(** * generate_db: scoring and materialisation of topic-model relations

    A shallow embedding of [lib/generate_db.py].  The NumPy arrays the script
    works on are IEEE binary64, modelled with Rocq's primitive floats; an
    array of one axis is a list, an array of two axes is a list of rows
    together with its column count (so that the shape of an empty slice is
    still known).  A raised Python exception is a value of [result].  The
    SQL connection is represented by the rows each builder hands to
    [executemany], in insertion order. *)

From Stdlib Require Import String Ascii ZArith QArith Floats Uint63.
From Stdlib Require Import Decimal DecimalString DecimalPos DecimalZ.
From Stdlib Require Import List Bool Arith Lia Permutation Sorted.
Import ListNotations.

Local Open Scope nat_scope.

(** A decimal literal denotes the nearest binary64 value, as it does when
    Python parses it. *)
Set Warnings "-inexact-float".

(** ** Exceptions *)

Inductive exn : Type :=
| ValueError | IndexError | TypeError | AttributeError | OverflowError.

Inductive result (A : Type) : Type :=
| Ok (a : A)
| Raise (e : exn).

Arguments Ok {A} a.
Arguments Raise {A} e.

Definition bind {A B : Type} (m : result A) (k : A -> result B) : result B :=
  match m with
  | Ok a => k a
  | Raise e => Raise e
  end.

Notation "x <- m ;; k" := (bind m (fun x => k))
  (at level 61, m at next level, right associativity).

(** A [for] loop whose body may raise and which collects what every round
    hands to [executemany]. *)
Fixpoint for_each {A B : Type} (body : A -> result (list B)) (l : list A)
  : result (list B) :=
  match l with
  | [] => Ok []
  | x :: t => r <- body x ;; rs <- for_each body t ;; Ok (r ++ rs)
  end.

(** Python's [enumerate]. *)
Definition enumerate {A : Type} (l : list A) : list (nat * A) :=
  combine (seq 0 (length l)) l.

(** Python's list subscript [l[i]] for a non-negative [i]. *)
Definition subscript {A : Type} (l : list A) (i : nat) : result A :=
  match nth_error l i with
  | Some x => Ok x
  | None => Raise IndexError
  end.

(** ** Utility functions *)

(** [generic_generator] called with three sequences: [zip] stops at the
    shortest. *)
Definition generic_generator {A B C : Type}
  (xs : list A) (ys : list B) (zs : list C) : list (A * B * C) :=
  combine (combine xs ys) zs.

(** ** NumPy arrays *)

Abbreviation array1 := (list float) (only parsing).

Record array2 : Type := mkArray2 { ncols : nat; rows : list array1 }.

(** What [loadtxt] and [asarray] can return here: an array of floats of no,
    one or two axes, or an array of one axis whose elements are Python
    lists. *)
Inductive ndarray : Type :=
| Arr0 (x : float)
| Arr1 (v : array1)
| Arr2 (m : array2)
| ArrObj (ls : list (list float)).

Definition well_shaped (m : array2) : Prop :=
  Forall (fun r => length r = ncols m) (rows m).

Definition rectangular (k : nat) (ls : list array1) : bool :=
  forallb (fun r => length r =? k) ls.

(** [np.asarray] of a list of lists of floats.  The empty list gives an
    array of one axis and no element.  Rows of different lengths do not
    raise here: with the NumPy releases that run under Python 2 they give
    an array of one axis that holds the lists themselves, and it is the
    arithmetic that follows that raises. *)
Definition asarray (ls : list (list float)) : result ndarray :=
  match ls with
  | [] => Ok (Arr1 [])
  | r :: _ =>
      if rectangular (length r) ls
      then Ok (Arr2 (mkArray2 (length r) ls))
      else Ok (ArrObj ls)
  end.

(** [np.squeeze]: axes of length one are dropped. *)
Definition squeeze (m : array2) : ndarray :=
  match rows m with
  | [r] => match r with
           | [x] => Arr0 x
           | _ => Arr1 r
           end
  | _ => if ncols m =? 1 then Arr1 (concat (rows m)) else Arr2 m
  end.

Definition is_blank (l : list float) : bool :=
  match l with [] => true | _ => false end.

(** [np.loadtxt] on a file whose lines have been split and parsed: blank
    lines are skipped, lines of different lengths raise, and the result is
    squeezed (the default [ndmin=0]). *)
Definition loadtxt (lines : list (list float)) : result ndarray :=
  match filter (fun l => negb (is_blank l)) lines with
  | [] => Ok (Arr1 [])
  | r :: t =>
      if rectangular (length r) (r :: t)
      then Ok (squeeze (mkArray2 (length r) (r :: t)))
      else Raise ValueError
  end.

(** Element-wise application of a function to a 2-d array. *)
Definition amap (f : float -> float) (m : array2) : array2 :=
  mkArray2 (ncols m) (map (map f) (rows m)).

(** [m[a:]] *)
Definition slice_from (a : nat) (m : array2) : array2 :=
  mkArray2 (ncols m) (skipn a (rows m)).

(** [x ** .5] and [x ** 2] with a scalar exponent are [np.sqrt] and
    [np.square]. *)
Definition np_sqrt (x : float) : float := PrimFloat.sqrt x.
Definition np_square (x : float) : float := PrimFloat.mul x x.

Definition zip_with {A B C : Type} (f : A -> B -> C) (xs : list A) (ys : list B)
  : list C :=
  map (fun p => f (fst p) (snd p)) (combine xs ys).

(** Broadcasting of the last axis: two lengths are compatible when they are
    equal or one of them is 1, and the axis of length 1 is stretched. *)
Definition broadcast_dim (n k : nat) : result nat :=
  if n =? k then Ok n
  else if n =? 1 then Ok k
  else if k =? 1 then Ok n
  else Raise ValueError.

Definition stretch (w : nat) (v : array1) : array1 :=
  match v with
  | [x] => repeat x w
  | _ => v
  end.

(** A binary ufunc applied to a 1-d array [a] and a 2-d array [b]
    ([f a b], e.g. [a - b]). *)
Definition broadcast (f : float -> float -> float) (a : array1) (b : array2)
  : result array2 :=
  w <- broadcast_dim (length a) (ncols b) ;;
  Ok (mkArray2 w (map (fun r => zip_with f (stretch w a) (stretch w r)) (rows b))).

(** ** Sums

    [np.sum] along the last axis of an array of two axes, as NumPy 1.9 to
    1.16 compute it (the releases with pairwise summation that run under
    Python 2).  The output entry starts at the identity 0, and the inner
    loop is handed the row in groups of at most 8192 entries (the size of
    the buffer of the iterator), each of which is summed by
    [pairwise_sum] and added to the output entry.  [pairwise_sum] adds
    fewer than eight entries one after the other from 0; it adds up to 128
    entries with eight accumulators, one entry of each full group of eight
    going to each, the accumulators being added two by two and the entries
    left over one after the other; and it halves a longer group at a
    multiple of eight.

    The sum and the row normalisation are written over any carrier with
    an addition and a division, so that the same definitions are read over
    binary64 and over the rationals. *)
Section Sums.
Context {A : Type} (zero : A) (add div : A -> A -> A).

(** The loop [res += a[i]] over the entries of [v]. *)
Definition sum_loop (v : list A) (res : A) : A := fold_left add v res.

(** The accumulators [r[0]] to [r[7]]: every full group of eight entries
    of [v] adds one entry to each; fewer than eight entries are left. *)
Fixpoint block_loop (r : A * A * A * A * A * A * A * A) (v : list A)
  : A * A * A * A * A * A * A * A * list A :=
  match v with
  | x0 :: x1 :: x2 :: x3 :: x4 :: x5 :: x6 :: x7 :: t =>
      let '(r0, r1, r2, r3, r4, r5, r6, r7) := r in
      block_loop (add r0 x0, add r1 x1, add r2 x2, add r3 x3,
                  add r4 x4, add r5 x5, add r6 x6, add r7 x7) t
  | _ => (r, v)
  end.

(** A group of 8 to 128 entries: the accumulators start at the first eight
    entries. *)
Definition block_sum (v : list A) : A :=
  match v with
  | x0 :: x1 :: x2 :: x3 :: x4 :: x5 :: x6 :: x7 :: t =>
      let '(r0, r1, r2, r3, r4, r5, r6, r7, rest) :=
        block_loop (x0, x1, x2, x3, x4, x5, x6, x7) t in
      sum_loop rest (add (add (add r0 r1) (add r2 r3))
                         (add (add r4 r5) (add r6 r7)))
  | _ => sum_loop v zero
  end.

(** The recursion halves the group, so a [fuel] of the length of [v] is
    never used up ([pairwise_sum_fuel] below). *)
Fixpoint pairwise_sum (fuel : nat) (v : list A) : A :=
  let n := length v in
  if n <? 8 then sum_loop v zero
  else if n <=? 128 then block_sum v
  else match fuel with
       | 0 => block_sum v
       | S fuel' =>
           let n2 := n / 2 - (n / 2) mod 8 in
           add (pairwise_sum fuel' (firstn n2 v))
               (pairwise_sum fuel' (skipn n2 v))
       end.

(** The number of entries the inner loop is handed at once. *)
Definition bufsize : nat := 2 ^ 13.

(** [out += pairwise_sum(group)] for the successive groups of [v]; every
    round takes at least one entry, so a [fuel] of the length of [v] is
    never used up ([reduce_loop_fuel] below). *)
Fixpoint reduce_loop (fuel : nat) (v : list A) (res : A) : A :=
  match v, fuel with
  | [], _ => res
  | _, 0 => res
  | _, S fuel' =>
      let group := firstn bufsize v in
      reduce_loop fuel' (skipn bufsize v)
                  (add res (pairwise_sum (length group) group))
  end.

Definition sum_list (v : list A) : A := reduce_loop (length v) v zero.

(** [m / m.sum(axis=1, keepdims=True)] *)
Definition normalize_row (r : list A) : list A :=
  map (fun x => div x (sum_list r)) r.

Definition normalize_rows (m : list (list A)) : list (list A) :=
  map normalize_row m.
End Sums.

Definition fsum : array1 -> float := sum_list 0%float PrimFloat.add.

(** [m.sum(axis=1)] *)
Definition np_sum_axis1 (m : array2) : array1 := map fsum (rows m).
- - - -
* _Requirement_
From the records above, transcribe exactly the run of lines that opens with the line holding "the buffer of" and closes with the line holding "multiple of eight.", both included.

* _Exercise solution_
    the buffer of the iterator), each of which is summed by
    [pairwise_sum] and added to the output entry.  [pairwise_sum] adds
    fewer than eight entries one after the other from 0; it adds up to 128
    entries with eight accumulators, one entry of each full group of eight
    going to each, the accumulators being added two by two and the entries
    left over one after the other; and it halves a longer group at a
    multiple of eight.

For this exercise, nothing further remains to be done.